Christian Poudrier
Le Chindaï au service des élèves
Un programme est instauré dans certaines écoles de la région
Plutôt méconnu, le Chindaï, une discipline d’équilibre se présentant sous la forme d’un art martial, commence à gagner des adeptes. Le programme est même offert dans certaines écoles de la région, ainsi que dans des organismes communautaires, dont Répit Jeunesse.
Comparativement au karaté, par exemple, aucun coup n’est porté lorsqu’on pratique le Chindaï. «On absorbe, on transforme et on renvoie le geste. On remet l’équilibre du jeune en place. Les participants font preuve, par la suite, d’une plus grande écoute et d’une meilleure concentration», a expliqué Christian Poudrier, responsable de L’École de Chindaï de Victoriaville et entraîneur dans les régions de Montréal, Trois-Rivières et Québec.
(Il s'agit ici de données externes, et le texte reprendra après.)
(** X7. Recovery within the bound (revision 1.0.4): when the first [j]
    attempts fail and the next one is answered with a sound envelope,
    [j < retryAttempts], the call resolves with that envelope after exactly
    [j + 1] requests, having waited [retryDelay * 1], ..., [retryDelay * j]
    (linear backoff) in between. *)
Theorem makeApiRequest_recovers (cfg : Config) (net : nat → Request → FetchOutcome)
    (action method : string) (data : option record) (w : World)
    (j : nat) (status : Z) (statusText : string) (env : Envelope) :
  webAppUrl w ≠ "" → (j < retryAttempts cfg)%nat →
  (∀ i, (i < j)%nat →
     is_Some (errorOf (net i (V104.buildRequest (webAppUrl w) action method data)))) →
  net j (V104.buildRequest (webAppUrl w) action method data)
    = FetchResponse status statusText (JsonObject env) →
  response_ok status = true → env_status env ≠ Some "error" →
  exec net (V104.makeApiRequest cfg action method data) w
  = (ticks (backoff cfg 1 j) w, Returned env,
     {| requests := replicate (S j) (V104.buildRequest (webAppUrl w) action method data);
        timers := backoff cfg 1 j |}).
Proof.
  intros Hurl Hj Hfail Hresp Hok Hst.
  unfold exec, V104.makeApiRequest, bind, gets. cbn [bindTask].
  destruct (String.eqb_spec (webAppUrl w) "") as [?|_]; [done|].
  rewrite (run_retryLoop_recover net cfg _ _ attempt104 (attemptOf_104 net _) j _ _ _ _ _ env).
  - done.
  - done.
  - lia.
  - intros i Hi. cbn [noTrace requests length Nat.add].
    destruct (Hfail i Hi) as [e He]. exists e. unfold attempt104. by rewrite He.
  - cbn [noTrace requests length Nat.add]. unfold attempt104. rewrite Hresp.
    cbn. rewrite Hok. by rewrite bool_decide_eq_false_2.
Qed.

(** A network that fails the first request and answers the later ones. *)
Definition netFlaky (rows : list record) : nat → Request → FetchOutcome :=
  λ n req, match n with
           | O => FetchRejected "Failed to fetch"
           | S _ => netServing rows n req
           end.

Lemma makeApiRequest_recovers_witness :
  exec (netFlaky [storedCar]) (V104.makeApiRequest GOOGLE_CONFIG "vehicles" "GET" None) demoWorld
  = (ticks (backoff GOOGLE_CONFIG 1 1) demoWorld,
     Returned {| env_status := Some "ok"; env_message := None;
                 env_error := None; env_data := DataRows [storedCar] |},
     {| requests :=
          replicate 2 (V104.buildRequest (webAppUrl demoWorld) "vehicles" "GET" None);
        timers := backoff GOOGLE_CONFIG 1 1 |}).
Proof.
  apply (makeApiRequest_recovers GOOGLE_CONFIG (netFlaky [storedCar]) "vehicles" "GET" None
           demoWorld 1 200 "OK").
  - discriminate.
  - cbn. lia.
  - intros i Hi. assert (i = 0%nat) as -> by lia. cbn. eexists. reflexivity.
  - reflexivity.
  - reflexivity.
  - discriminate.
Defined.

(** X8. Retry bound and backoff of revision 1.0.0, which reads failure off
    [result.error]: when every attempt fails, the call rejects after exactly
    [retryAttempts] requests to [webAppUrl + endpoint] and
    [retryAttempts - 1] waits of [retryDelay * 1], [retryDelay * 2], ...;
    only the clock of the world has moved, by the sum of the waits. *)
Theorem makeApiRequest_100_exhausts (cfg : Config) (net : nat → Request → FetchOutcome)
    (endpoint method : string) (data : option record) (w : World) :
  webAppUrl w ≠ "" →
  (∀ n req, ∃ e, attempt100 (net n req) = Threw e) →
  ∃ e : JsError,
    exec net (V100.makeApiRequest cfg endpoint method data) w
    = (ticks (backoff cfg 1 (pred (retryAttempts cfg))) w, Threw e,
       {| requests :=
            replicate (retryAttempts cfg)
              (V100.buildRequest (webAppUrl w) endpoint method data);
          timers := backoff cfg 1 (pred (retryAttempts cfg)) |}).
Proof.
  intros Hurl Hfail.
  unfold exec, V100.makeApiRequest, bind, gets. cbn [bindTask].
  destruct (String.eqb_spec (webAppUrl w) "") as [?|_]; [done|].
  destruct (run_retryLoop_exhaust net cfg _
              (V100.buildRequest (webAppUrl w) endpoint method data) attempt100
              (attemptOf_100 net _) (retryAttempts cfg) 1 ThrownUndefined w noTrace)
    as [e He].
  - lia.
  - intros i. apply Hfail.
  - exists e. rewrite He. done.
Qed.

(** A backend that answers 200 with an application error in the body. *)
Definition netAppError : nat → Request → FetchOutcome :=
  λ _ _, FetchResponse 200 "OK"
           (JsonObject {| env_status := None; env_message := None;
                          env_error := Some "Invalid endpoint"; env_data := DataMissing |}).

Lemma makeApiRequest_100_exhausts_witness :
  ∃ e : JsError,
    exec netAppError (V100.makeApiRequest GOOGLE_CONFIG "/vehicles" "GET" None) demoWorld
    = (ticks (backoff GOOGLE_CONFIG 1 (pred (retryAttempts GOOGLE_CONFIG))) demoWorld, Threw e,
       {| requests :=
            replicate (retryAttempts GOOGLE_CONFIG)
              (V100.buildRequest (webAppUrl demoWorld) "/vehicles" "GET" None);
          timers := backoff GOOGLE_CONFIG 1 (pred (retryAttempts GOOGLE_CONFIG)) |}).
Proof.
  apply (makeApiRequest_100_exhausts GOOGLE_CONFIG netAppError "/vehicles" "GET" None demoWorld).
  - discriminate.
  - intros n req. eexists. reflexivity.
Defined.

Example makeApiRequest_100_backoff_example :
  exec netAppError (V100.makeApiRequest GOOGLE_CONFIG "/vehicles" "GET" None) demoWorld
  = (tick 3000 demoWorld, Threw (ErrApi "Invalid endpoint"),
     {| requests :=
          replicate 3 {| req_url := "https://script.example/exec/vehicles";
                         req_method := "GET"; req_json := true; req_body := None |};
        timers := [1000; 2000] |}).
Proof. vm_compute. reflexivity. Qed.

(** ** More on the sync engine *)

(** X9. [syncData] is a deliberate no-op when the client is offline or has
    no URL: it returns [false] at once, sends nothing, shows nothing and
    leaves the world as it was, in both revisions. *)
Theorem syncData_skips (cfg : Config) (net : nat → Request → FetchOutcome) (w : World) :
  isOnline w = false ∨ webAppUrl w = "" →
  exec net (V104.syncData cfg) w = (w, Returned false, noTrace)
  ∧ exec net (V100.syncData cfg) w = (w, Returned false, noTrace).
Proof.
  intros Hskip.
  assert (isOnline w && configured w = false) as Hready.
  { destruct Hskip as [->|Hurl]; [done|].
    unfold configured. rewrite Hurl. by rewrite andb_false_r. }
  unfold exec, V104.syncData, V100.syncData, bind, gets. cbn [bindTask].
  by rewrite Hready.
Qed.

Lemma syncData_skips_witness :
  exec netDown (V104.syncData GOOGLE_CONFIG) offlineWorld
    = (offlineWorld, Returned false, noTrace)
  ∧ exec netDown (V100.syncData GOOGLE_CONFIG) offlineWorld
    = (offlineWorld, Returned false, noTrace).
Proof.
  apply (syncData_skips GOOGLE_CONFIG netDown offlineWorld).
  left. reflexivity.
Defined.

(** X10. [syncData] never rejects: whatever the network does, the promise
    resolves with [true] or [false], in both revisions. *)
Theorem syncData_never_rejects (cfg : Config) (net : nat → Request → FetchOutcome)
    (w : World) :
  (∃ b : bool, (exec net (V104.syncData cfg) w).1.2 = Returned b)
  ∧ (∃ b : bool, (exec net (V100.syncData cfg) w).1.2 = Returned b).
Proof.
  unfold exec, V104.syncData, V100.syncData, bind, gets. cbn [bindTask].
  destruct (isOnline w && configured w); cbn [negb].
  - unfold tryFinally, tryCatch. rewrite !run_finallyTask, !run_catchTask. split.
    + match goal with |- context [run net ?t noTrace] =>
        destruct (run net t noTrace) as [[w1 [b|e]] tr1] end.
      * by exists b.
      * cbn. by exists false.
    + match goal with |- context [run net ?t noTrace] =>
        destruct (run net t noTrace) as [[w1 [b|e]] tr1] end.
      * by exists b.
      * cbn. by exists false.
  - split; by exists false.
Qed.

Section sync_runs.
Context (net : nat → Request → FetchOutcome) (cfg : Config).
Context (Hretry : (0 < retryAttempts cfg)%nat).

Lemma run_makeApiRequest_first_104 action method data w tr env :
  webAppUrl w ≠ "" →
  attempt104 (net (length (requests tr)) (V104.buildRequest (webAppUrl w) action method data))
    = Returned env →
  run net (V104.makeApiRequest cfg action method data w) tr
  = (w, Returned env, sendOne (V104.buildRequest (webAppUrl w) action method data) tr).
Proof.
  intros Hurl Hok. unfold V104.makeApiRequest, bind, gets. cbn [bindTask].
  destruct (String.eqb_spec (webAppUrl w) "") as [?|_]; [done|].
  rewrite (run_retryLoop_recover net cfg _ _ attempt104 (attemptOf_104 net _) 0 _ _ _ _ _ env).
  - unfold sendOne, backoff, ticks. cbn. by rewrite app_nil_r.
  - lia.
  - lia.
  - intros i Hi. lia.
  - by rewrite Nat.add_0_r.
Qed.

Lemma run_makeApiRequest_first_100 endpoint method data w tr env :
  webAppUrl w ≠ "" →
  attempt100 (net (length (requests tr)) (V100.buildRequest (webAppUrl w) endpoint method data))
    = Returned env →
  run net (V100.makeApiRequest cfg endpoint method data w) tr
  = (w, Returned env, sendOne (V100.buildRequest (webAppUrl w) endpoint method data) tr).
Proof.
  intros Hurl Hok. unfold V100.makeApiRequest, bind, gets. cbn [bindTask].
  destruct (String.eqb_spec (webAppUrl w) "") as [?|_]; [done|].
  rewrite (run_retryLoop_recover net cfg _ _ attempt100 (attemptOf_100 net _) 0 _ _ _ _ _ env).
  - unfold sendOne, backoff, ticks. cbn. by rewrite app_nil_r.
  - lia.
  - lia.
  - intros i Hi. lia.
  - by rewrite Nat.add_0_r.
Qed.

(** What a pull that is answered at the first attempt does to the world. *)
Definition pulled (key idField : string) (rows : DataField) (w : World) : World :=
  match rows with
  | DataRows rows =>
      withApp (λ a, setState key (mergeData (localRows key w) rows idField)
                      (saveToStorage key (mergeData (localRows key w) rows idField) a)) w
  | _ => w
  end.

Lemma run_syncVehicles_104 w tr env :
  webAppUrl w ≠ "" →
  attempt104 (net (length (requests tr)) (V104.buildRequest (webAppUrl w) "vehicles" "GET" None))
    = Returned env →
  run net (V104.syncVehicles cfg w) tr
  = (pulled "vehicles" "vehicle_id" (env_data env) w, Returned tt,
     sendOne (V104.buildRequest (webAppUrl w) "vehicles" "GET" None) tr).
Proof.
  intros Hurl Hok. unfold V104.syncVehicles, tryCatch, bind.
  rewrite run_catchTask, run_bindTask, (run_makeApiRequest_first_104 _ _ _ _ _ env) by done.
  unfold pulled. by destruct (env_data env).
Qed.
La discipline s’avère un outil intéressant dans les institutions scolaires auprès des jeunes présentant des troubles de comportement, mais également auprès des élèves réguliers du primaire et du secondaire.
Plusieurs athlètes l’utilisent pour accroître, entre autres, leur force de concentration. C’est le cas des Victoriavillois Réjeanne et Yvon Poudrier (danse sportive).
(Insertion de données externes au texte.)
(** X12: every entry of a leaderboard of [getSchoolStats] carries a student
    id that is a non-empty text: the id pushed for a row is never
    [undefined], so resolving it against the roster cannot throw. *)
Theorem topPerformers_have_ids (acc : Accessor) (sch school : string) (total : nat)
    (x y : num) (stats : list TestStat) (t : TestStat) :
  getSchoolStats acc sch = Stats school total x y stats ->
  In t stats ->
  Forall (fun e => exists id, scoreStudentId e = Some id /\ id <> "") (topPerformers t).
Proof.
  intros Hstats Hin.
  destruct (Leaderboard.stat_of_named_sheet _ _ _ _ _ _ _ _ Hstats Hin)
    as (header & data & col & _ & _ & ->).
  unfold testStatOfTally. cbn [topPerformers].
  apply List.Forall_forall. intros e He.
  apply List.in_map_iff in He as (s & <- & Hs).
  apply SortFacts.In_slice0, SortFacts.In_sort_by in Hs.
  pose proof (tallyRow_ids (rosterOf acc sch) (rosterIds acc sch) col header data) as Hids.
  rewrite List.Forall_forall in Hids.
  destruct (Hids s Hs) as (id & Hid & Hne).
  specialize (Hne (rosterIds_not_empty acc sch)).
  unfold resolveEntry. cbn [scoreStudentId]. rewrite Hid.
  destruct (List.find _ _) as [st|]; [| now exists id].
  destruct (truthy (studentId st)) eqn:E; [| now exists id].
  exists (studentId st). split; [reflexivity | now apply truthy_true].
Qed.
«C’est un art accessible à tous. Il permet d’aligner les structures physiques, émotionnelles et mentales. Il transmet des valeurs nobles», a indiqué Christian Poudrier.
Ce dernier espère que la discipline s’étende ultérieurement dans la plupart des écoles de la région. Le programme sera bientôt offert, notamment, à l’école Mgr Grenier.
Dans cet art martial, il ne s’agit pas d’attaquer son adversaire, mais d’apprendre à gérer les projections sous toutes leurs formes. Un moyen efficace, entre autres, d’atténuer les frustrations et d’accentuer la confiance personnelle.